Stored data entries:
------------

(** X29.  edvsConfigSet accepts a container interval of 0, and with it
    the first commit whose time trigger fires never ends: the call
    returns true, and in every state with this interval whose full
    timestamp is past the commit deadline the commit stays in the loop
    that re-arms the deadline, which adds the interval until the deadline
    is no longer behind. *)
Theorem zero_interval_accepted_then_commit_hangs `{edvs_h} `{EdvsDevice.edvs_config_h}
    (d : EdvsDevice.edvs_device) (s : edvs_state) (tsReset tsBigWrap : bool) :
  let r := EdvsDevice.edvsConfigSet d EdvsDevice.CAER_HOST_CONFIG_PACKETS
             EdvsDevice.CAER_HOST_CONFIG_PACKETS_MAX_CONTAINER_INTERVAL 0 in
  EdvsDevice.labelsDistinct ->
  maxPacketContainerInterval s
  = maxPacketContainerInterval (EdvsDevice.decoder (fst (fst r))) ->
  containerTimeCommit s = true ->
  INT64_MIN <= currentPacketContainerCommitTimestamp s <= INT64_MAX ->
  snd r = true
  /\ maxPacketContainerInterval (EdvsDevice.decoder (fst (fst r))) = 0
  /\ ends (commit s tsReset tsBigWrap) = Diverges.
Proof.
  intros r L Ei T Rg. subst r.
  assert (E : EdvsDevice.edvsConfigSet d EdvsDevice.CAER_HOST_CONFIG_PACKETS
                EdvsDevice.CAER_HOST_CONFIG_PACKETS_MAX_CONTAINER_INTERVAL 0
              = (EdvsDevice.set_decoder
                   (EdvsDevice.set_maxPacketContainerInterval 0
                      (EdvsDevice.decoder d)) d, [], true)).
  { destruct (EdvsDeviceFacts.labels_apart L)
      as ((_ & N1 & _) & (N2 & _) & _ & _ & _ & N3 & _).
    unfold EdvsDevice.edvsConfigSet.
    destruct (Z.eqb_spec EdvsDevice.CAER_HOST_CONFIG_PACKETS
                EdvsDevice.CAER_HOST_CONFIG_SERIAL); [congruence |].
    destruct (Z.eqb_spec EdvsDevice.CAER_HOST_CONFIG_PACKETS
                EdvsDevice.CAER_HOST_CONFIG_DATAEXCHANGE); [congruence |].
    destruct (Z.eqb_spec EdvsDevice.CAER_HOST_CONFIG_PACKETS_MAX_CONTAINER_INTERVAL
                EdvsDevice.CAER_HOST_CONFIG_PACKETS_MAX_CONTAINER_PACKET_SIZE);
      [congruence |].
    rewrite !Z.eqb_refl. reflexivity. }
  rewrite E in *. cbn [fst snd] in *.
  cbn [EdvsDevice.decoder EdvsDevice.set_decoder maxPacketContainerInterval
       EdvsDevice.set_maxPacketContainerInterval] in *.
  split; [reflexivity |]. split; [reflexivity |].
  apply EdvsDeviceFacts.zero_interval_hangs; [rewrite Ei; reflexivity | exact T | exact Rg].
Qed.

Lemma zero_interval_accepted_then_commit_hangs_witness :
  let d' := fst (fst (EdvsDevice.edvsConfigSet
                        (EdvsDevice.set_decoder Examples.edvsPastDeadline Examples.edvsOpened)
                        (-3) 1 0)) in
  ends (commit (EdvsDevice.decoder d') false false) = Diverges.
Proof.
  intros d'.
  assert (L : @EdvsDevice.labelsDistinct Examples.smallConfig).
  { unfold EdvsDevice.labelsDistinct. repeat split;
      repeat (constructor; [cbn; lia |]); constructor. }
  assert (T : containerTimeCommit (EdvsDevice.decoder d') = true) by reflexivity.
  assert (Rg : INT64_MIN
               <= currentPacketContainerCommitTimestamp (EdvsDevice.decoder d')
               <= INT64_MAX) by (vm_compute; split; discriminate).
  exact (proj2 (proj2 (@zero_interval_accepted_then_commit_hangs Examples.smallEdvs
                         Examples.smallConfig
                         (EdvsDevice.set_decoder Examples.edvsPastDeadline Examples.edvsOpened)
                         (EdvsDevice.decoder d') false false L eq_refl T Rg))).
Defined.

------------

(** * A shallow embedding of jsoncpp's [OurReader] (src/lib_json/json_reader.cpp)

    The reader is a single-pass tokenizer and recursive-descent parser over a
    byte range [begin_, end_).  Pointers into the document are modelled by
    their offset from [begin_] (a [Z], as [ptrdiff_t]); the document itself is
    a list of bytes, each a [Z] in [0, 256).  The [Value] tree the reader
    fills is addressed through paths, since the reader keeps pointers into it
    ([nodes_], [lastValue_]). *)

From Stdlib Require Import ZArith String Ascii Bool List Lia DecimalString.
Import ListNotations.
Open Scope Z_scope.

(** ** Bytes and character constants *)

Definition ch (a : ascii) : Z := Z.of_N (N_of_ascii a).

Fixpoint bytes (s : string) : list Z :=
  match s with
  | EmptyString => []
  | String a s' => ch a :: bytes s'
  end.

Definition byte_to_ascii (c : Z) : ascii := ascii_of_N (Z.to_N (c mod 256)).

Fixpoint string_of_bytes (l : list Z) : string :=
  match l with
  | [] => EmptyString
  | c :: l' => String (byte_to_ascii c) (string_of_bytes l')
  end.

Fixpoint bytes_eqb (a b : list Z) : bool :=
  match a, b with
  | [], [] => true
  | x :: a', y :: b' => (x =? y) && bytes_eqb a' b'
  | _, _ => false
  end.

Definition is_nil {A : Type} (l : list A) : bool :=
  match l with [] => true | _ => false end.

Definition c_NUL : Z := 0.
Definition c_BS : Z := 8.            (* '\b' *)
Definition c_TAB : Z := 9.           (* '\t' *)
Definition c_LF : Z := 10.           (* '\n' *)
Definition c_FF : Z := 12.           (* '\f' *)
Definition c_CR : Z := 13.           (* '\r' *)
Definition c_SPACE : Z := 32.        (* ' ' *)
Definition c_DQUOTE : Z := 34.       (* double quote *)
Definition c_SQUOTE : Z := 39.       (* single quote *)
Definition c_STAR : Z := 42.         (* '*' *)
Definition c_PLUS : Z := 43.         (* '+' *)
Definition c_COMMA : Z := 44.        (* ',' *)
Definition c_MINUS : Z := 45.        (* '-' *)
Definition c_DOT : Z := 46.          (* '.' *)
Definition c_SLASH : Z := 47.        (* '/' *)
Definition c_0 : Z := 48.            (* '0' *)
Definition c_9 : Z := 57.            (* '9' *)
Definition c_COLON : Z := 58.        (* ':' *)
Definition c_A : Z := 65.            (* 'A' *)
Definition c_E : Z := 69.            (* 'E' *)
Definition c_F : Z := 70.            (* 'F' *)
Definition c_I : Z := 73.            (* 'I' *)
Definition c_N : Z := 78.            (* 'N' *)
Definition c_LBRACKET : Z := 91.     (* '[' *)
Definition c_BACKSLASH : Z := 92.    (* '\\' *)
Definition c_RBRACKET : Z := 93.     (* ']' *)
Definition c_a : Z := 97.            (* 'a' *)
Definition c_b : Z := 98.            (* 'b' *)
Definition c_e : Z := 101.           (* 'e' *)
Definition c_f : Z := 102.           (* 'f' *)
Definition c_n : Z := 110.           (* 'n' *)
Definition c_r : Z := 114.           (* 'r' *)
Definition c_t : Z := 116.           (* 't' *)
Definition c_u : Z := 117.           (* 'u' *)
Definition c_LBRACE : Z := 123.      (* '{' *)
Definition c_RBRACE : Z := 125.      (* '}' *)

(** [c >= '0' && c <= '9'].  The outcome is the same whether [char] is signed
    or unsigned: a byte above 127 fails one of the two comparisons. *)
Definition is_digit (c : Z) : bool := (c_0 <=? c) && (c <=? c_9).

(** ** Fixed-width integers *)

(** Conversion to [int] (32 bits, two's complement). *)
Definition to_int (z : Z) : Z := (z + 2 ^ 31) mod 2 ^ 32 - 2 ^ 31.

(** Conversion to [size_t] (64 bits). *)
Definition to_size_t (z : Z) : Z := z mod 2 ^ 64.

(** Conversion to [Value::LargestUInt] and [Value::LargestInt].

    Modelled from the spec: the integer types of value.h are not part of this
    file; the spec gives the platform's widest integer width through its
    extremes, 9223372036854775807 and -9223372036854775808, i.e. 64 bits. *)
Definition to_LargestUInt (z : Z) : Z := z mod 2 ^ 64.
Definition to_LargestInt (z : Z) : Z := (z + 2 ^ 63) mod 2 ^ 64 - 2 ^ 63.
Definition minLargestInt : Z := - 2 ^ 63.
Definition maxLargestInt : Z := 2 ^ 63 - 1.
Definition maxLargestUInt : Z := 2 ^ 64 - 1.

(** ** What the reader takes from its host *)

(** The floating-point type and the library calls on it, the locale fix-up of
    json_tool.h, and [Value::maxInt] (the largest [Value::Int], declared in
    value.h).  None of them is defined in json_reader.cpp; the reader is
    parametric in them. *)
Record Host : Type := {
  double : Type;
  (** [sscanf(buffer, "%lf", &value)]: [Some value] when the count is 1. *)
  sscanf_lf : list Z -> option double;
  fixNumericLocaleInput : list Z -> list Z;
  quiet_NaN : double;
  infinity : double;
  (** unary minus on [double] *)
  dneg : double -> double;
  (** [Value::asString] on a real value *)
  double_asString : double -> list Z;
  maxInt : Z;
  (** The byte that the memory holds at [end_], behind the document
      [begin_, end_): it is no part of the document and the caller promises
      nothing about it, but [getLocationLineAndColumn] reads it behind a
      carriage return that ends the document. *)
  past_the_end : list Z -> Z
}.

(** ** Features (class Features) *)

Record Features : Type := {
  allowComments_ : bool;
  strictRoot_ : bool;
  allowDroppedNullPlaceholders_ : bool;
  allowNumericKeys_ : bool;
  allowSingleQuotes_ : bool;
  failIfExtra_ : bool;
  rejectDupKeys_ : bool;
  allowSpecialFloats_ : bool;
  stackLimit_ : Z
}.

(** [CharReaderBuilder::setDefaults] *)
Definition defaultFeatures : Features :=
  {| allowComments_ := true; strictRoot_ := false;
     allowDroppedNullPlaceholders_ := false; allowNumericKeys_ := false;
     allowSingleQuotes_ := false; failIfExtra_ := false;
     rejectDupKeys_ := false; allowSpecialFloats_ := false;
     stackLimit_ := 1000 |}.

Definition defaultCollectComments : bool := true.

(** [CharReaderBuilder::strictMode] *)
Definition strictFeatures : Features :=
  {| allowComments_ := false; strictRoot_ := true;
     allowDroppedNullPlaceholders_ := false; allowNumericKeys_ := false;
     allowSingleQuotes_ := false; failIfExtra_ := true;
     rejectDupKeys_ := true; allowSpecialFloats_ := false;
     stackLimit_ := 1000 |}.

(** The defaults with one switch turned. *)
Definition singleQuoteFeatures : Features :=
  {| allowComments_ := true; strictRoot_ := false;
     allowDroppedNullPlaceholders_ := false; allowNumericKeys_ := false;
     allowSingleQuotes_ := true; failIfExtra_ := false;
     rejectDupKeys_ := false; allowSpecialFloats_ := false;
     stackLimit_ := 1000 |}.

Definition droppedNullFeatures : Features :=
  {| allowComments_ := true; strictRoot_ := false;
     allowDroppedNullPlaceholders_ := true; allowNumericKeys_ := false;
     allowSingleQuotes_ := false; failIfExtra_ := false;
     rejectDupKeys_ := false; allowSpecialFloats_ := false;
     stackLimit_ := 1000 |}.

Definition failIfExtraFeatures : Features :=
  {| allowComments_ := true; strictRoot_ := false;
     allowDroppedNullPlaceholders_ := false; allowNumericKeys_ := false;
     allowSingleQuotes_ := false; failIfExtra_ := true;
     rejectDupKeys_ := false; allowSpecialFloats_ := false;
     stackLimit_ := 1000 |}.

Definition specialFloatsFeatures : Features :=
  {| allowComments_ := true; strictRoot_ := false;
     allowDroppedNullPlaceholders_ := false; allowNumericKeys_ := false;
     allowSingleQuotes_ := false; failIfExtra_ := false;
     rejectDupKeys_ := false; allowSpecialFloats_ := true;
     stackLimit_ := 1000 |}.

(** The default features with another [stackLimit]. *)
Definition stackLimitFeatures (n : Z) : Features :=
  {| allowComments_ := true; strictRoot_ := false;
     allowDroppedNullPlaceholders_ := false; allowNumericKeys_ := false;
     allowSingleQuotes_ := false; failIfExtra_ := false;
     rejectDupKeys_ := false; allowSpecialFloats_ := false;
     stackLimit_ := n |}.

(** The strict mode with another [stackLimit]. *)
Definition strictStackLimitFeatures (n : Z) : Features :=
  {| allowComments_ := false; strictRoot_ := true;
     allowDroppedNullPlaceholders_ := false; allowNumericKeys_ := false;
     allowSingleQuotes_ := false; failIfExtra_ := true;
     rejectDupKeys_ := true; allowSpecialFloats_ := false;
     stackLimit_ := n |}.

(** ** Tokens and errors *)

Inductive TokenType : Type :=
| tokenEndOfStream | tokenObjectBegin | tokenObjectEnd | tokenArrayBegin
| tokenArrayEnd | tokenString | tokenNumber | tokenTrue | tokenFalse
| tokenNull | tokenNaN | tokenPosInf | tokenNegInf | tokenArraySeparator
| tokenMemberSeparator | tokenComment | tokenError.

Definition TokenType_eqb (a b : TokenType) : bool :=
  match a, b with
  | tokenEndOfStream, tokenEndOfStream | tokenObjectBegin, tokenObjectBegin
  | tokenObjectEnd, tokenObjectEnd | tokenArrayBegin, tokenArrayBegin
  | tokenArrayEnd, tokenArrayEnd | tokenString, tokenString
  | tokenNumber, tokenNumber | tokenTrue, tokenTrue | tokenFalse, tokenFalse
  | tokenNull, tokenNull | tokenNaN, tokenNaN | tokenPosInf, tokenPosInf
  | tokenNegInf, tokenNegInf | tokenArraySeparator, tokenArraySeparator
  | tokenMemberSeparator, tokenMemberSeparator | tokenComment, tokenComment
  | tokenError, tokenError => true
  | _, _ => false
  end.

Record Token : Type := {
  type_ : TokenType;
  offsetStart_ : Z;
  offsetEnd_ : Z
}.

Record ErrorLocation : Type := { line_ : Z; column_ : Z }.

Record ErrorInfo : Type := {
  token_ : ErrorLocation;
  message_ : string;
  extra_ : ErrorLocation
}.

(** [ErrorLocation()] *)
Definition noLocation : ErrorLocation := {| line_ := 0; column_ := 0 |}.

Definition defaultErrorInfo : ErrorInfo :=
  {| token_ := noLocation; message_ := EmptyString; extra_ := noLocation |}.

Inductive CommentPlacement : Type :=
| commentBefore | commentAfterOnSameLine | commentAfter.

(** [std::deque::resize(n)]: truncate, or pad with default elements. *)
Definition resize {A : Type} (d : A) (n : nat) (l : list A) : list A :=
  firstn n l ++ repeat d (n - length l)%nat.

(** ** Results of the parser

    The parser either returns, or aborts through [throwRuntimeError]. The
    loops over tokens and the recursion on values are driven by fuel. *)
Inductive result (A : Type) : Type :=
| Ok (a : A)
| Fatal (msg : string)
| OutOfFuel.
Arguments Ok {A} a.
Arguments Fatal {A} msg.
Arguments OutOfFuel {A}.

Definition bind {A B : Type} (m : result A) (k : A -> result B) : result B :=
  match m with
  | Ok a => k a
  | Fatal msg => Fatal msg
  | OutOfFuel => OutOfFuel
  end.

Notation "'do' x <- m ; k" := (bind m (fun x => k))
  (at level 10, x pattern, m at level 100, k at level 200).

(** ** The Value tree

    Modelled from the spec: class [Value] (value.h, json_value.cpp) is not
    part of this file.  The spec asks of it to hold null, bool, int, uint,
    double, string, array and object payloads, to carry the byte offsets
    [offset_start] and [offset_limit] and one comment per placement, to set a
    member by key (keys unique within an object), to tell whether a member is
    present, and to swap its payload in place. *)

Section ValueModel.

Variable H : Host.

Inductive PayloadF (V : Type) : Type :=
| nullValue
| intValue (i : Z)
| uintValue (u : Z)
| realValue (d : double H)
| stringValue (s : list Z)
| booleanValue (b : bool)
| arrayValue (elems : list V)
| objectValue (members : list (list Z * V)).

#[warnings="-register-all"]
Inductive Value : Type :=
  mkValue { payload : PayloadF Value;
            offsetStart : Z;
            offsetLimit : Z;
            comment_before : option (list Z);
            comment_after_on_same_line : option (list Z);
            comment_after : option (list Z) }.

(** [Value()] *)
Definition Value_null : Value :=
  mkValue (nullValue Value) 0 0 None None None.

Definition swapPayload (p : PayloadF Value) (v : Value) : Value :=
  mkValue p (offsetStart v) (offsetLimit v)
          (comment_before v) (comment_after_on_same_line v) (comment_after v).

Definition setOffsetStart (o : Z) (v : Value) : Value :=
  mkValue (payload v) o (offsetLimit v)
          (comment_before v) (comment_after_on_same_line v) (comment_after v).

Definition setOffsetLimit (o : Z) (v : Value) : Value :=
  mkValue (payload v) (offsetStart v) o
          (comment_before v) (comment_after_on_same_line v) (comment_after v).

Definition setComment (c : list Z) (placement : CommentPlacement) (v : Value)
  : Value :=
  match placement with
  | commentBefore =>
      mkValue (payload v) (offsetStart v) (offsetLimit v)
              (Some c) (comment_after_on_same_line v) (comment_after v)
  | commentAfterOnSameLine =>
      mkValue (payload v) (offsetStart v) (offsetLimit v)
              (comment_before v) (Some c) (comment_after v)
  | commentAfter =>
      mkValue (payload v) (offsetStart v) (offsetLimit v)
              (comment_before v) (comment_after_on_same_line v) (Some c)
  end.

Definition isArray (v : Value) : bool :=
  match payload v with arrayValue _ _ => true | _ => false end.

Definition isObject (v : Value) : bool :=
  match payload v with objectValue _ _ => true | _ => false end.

------------

Print, from the entries above, the line with "Definition isArray (v", the line with "match payload v with objectValue" and all lines between them, exactly and with nothing else.

Definition isArray (v : Value) : bool :=
  match payload v with arrayValue _ _ => true | _ => false end.

Definition isObject (v : Value) : bool :=
  match payload v with objectValue _ _ => true | _ => false end.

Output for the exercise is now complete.